Catch & cook the illegal immigrants. Set up more food pantries & help the hungry.
If I piss you off, will you leave me alone?
My Father put his foot in my ass when I acted like your kid.
Women let men think we run things, then cut us off to make the necessary changes.
An ivy league education makes me as smart as my retriever.
My Dad gave me a choice of punishments one time. Gosh I hate soap!
My opinion is often kept to myself. Mainly to keep from having to kick your ass.
I learned after six months of marriage why my Mother never raised her voice, yet my Father always seemed to do what she said.
Okay government, since we disagree on just about everything. I’m all done paying taxes. You pay for all the deadbeats & freeloaders you advocate without me. Deal?
Lefty, righty, democrat, republican. What happened to “One nation under God, indivisible”?
My education had just begun with the birth of my Son. He was patient & taught me how to be a good father.
My son reflected to my wife when he was young, "If I were Daddy's size, you wouldn't punish me"! My wife's reply, "Honey if you were Daddy's size it would just be much more embarrassing for you".
You didn't matter the last time I cared
As a person you are food for many species of animals
If I had more time I could really get on your nerves
If I'm not pissing you off enough by speaking English, do you Sprechen sie deutsch?
Words. Can you really eat em? And what do they taste like?
Filet Mignon coming out? Cheeseburger coming back in? That how it works? Tomorrow I must REALLY try to piss more people off............ I did not meet my quota today and I now feel ................... unfulfilled, barren, empty and in the mood to throw back a few........ Not related but an afterthought. Why do people in PA flock to the store pre-snow and buy up all the bread, toilet tissue and milk? Hell if I'm stuck in the house for a couple hours I'm thinkin beer and bourbon......
To be continued!
I don't think anyone in Utah does anything when it snows... other than drive badly. As for what my words taste like? Well, according to my quote... poetry is wine, so I guess if it comes back at me, it's my own fault for not speaking poetically, and it probably tastes like my feet after a run and before a shower :).
Yuk............. being hungover, I could've done without that aromatic explanation this am. Princess if a plane falls on me and causes my untimely death seconds from now, your sockfooey is the last thought I take to my grave?

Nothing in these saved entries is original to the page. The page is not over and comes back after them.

(** * Batch translation engine: executor, request pipeline and scheduler

  A shallow embedding of [core/translation_executor.py], [main.py] and
  [builders/pipeline_builder.py], together with the properties of the
  batch execution engine that the specification states about them and
  further properties of the same code.

  Conventions of the embedding:
  - Python [str] values are [string]s, one character per byte.  On ASCII
    text (every character below 128) a character is a code point and the
    text primitives ([len], [lower], [strip], [in]) are Python's.  On other
    text they are not: [len] counts code points, [strip] and [lower] know
    the white space and the letters of Unicode.  What is stated about the
    text of a message is stated for ASCII text.
  - Python [dict]s with string keys are [gmap string _]; a key that may be
    missing is read with [!!].
  - Python [int]s are [Z].
  - A call that may raise returns an [Outcome]; [try]/[except] is written
    out as a match on it.
  - The mutable orchestrator object is an explicit state record that is
    threaded through every call. *)

From Stdlib Require Import ZArith Ascii.
From stdpp Require Import base decidable option list gmap strings.

Local Open Scope Z_scope.

(** ** Text primitives *)

(** The primitives of [str] on ASCII text. *)
Module Text.

(** [str.lower] on one ASCII character: the letters A to Z are lowered,
    every other character is kept. *)
Definition lower_ascii (c : ascii) : ascii :=
  let n := nat_of_ascii c in
  if ((65 <=? n) && (n <=? 90))%nat then ascii_of_nat (n + 32) else c.

Fixpoint lower (s : string) : string :=
  match s with
  | EmptyString => EmptyString
  | String c s' => String (lower_ascii c) (lower s')
  end.

(** [str.isspace] on one ASCII character: tab, line feed, vertical tab,
    form feed, carriage return, the four separators 28..31 and space. *)
Definition isspace (c : ascii) : bool :=
  let n := nat_of_ascii c in
  (((9 <=? n) && (n <=? 13)) || ((28 <=? n) && (n <=? 32)))%nat.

I'm still here and the headache is gone.............. Lol, I needn't tell you that my wishes were for an airplane to drop and take the misery away yesterday AM........... As I'm sure you know that feeling.
I love that sentence words taste better going out than coming in, what a fab phrase
should work on something with that statement.

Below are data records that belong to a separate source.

(** * GeologicalToolbox: the line integrity engine of [Geometries.py]

    A shallow embedding of [GeoPoint] and [Line] from
    [ModellingToolbox/Resources/Geometries.py] and of the coordinate
    getters of [Resources/GeoObject.py].

    Python objects live in a store: a [GeoPoint] is reached through a
    reference, the point list of a line is a list of references, and
    [list.remove] compares references (the classes define no [__eq__], so
    [==] between points is object identity).  Coordinates are IEEE binary64
    numbers, as Python's [float].  Methods run in a state monad whose
    exceptions keep the state reached when they were raised.

    What is left out, and where the model stands for the code:
    - [self.points] is taken as a Python list.  The ordering list of
      SQLAlchemy also renumbers on [insert], [remove] and [del]; only the
      explicit [reorder()] that ends [__remove_doubled_points] is modelled,
      which gives every point still in the sequence its final [line_pos].
      The [line_pos] of a point that a call has taken out of the line is
      not what the code leaves there.
    - A slice assignment [self.points[a:b] = xs] is the one of a Python
      list.  The instrumented list emulates it by repeated [insert]; the two
      agree when no point is given, and on a line with points for an index
      from minus the length up to the length, [[-1:-1]] included; nothing
      else is stated about where [insert_points] puts points.
    - An index is an unbounded integer; [list.insert] refuses one that does
      not fit a machine word, so statements about [insert_point] at an index
      beyond the line keep to indices that fit.
    - Arguments are typed: a position is an integer, a coordinate a float,
      a flag a boolean, so [int(...)], [float(...)] and [bool(...)] have
      nothing to convert.
    - [==] on tuples first tests whether two components are one object; for
      floats this matters for NaN only, and the comparison here is the IEEE
      one throughout: a point with a NaN coordinate is on its own place for
      the code and on no place for the model.
    - [AbstractDBObject] (names, comments, the [session] attribute) and the
      string representations play no part. *)

From Stdlib Require Import ZArith List Bool Lia Floats Permutation Sorted.
Import ListNotations.

Set Implicit Arguments.

(** ** Python lists *)

Module PyList.
Section Ops.
Context {A : Type}.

And killerrite your liver is now starting to concern me ha ha
The following users say thank you to craigb12 for this useful post:Killerelite
You gotta love @tlhopkinson ....... She's a pip with words. That is a catchy phrase..... better without the thought of words coming in tasting like her her sweaty feet! And thanks for the concern for my liver @craigb12 . However I've ignored my liver for years ............... My reasoning is that I'll completely stop consuming alcohol either A) When my lips are sewn shut B) When they stop making it C) When I drop dead
Knowing that when I depart this planet my liver will get a well deserved break...........
Bier bitte mein guter Mann!
Whistling when you're alone and afraid makes you feel better but won't keep you from being attacked. Save your breath and buy a Glock.
Does being judgmental make you a judge?
We the people.............. Those of us that know the rest of the words and still believe in them will shoot your a$$ if you try and hurt us or our families.
My wife has me on a forced literary diet. She makes me eat my words.
Right to remain silent = Keep your mouth shut and we'll beat a confession out of you.
First amendment right= Making your confession after your beating.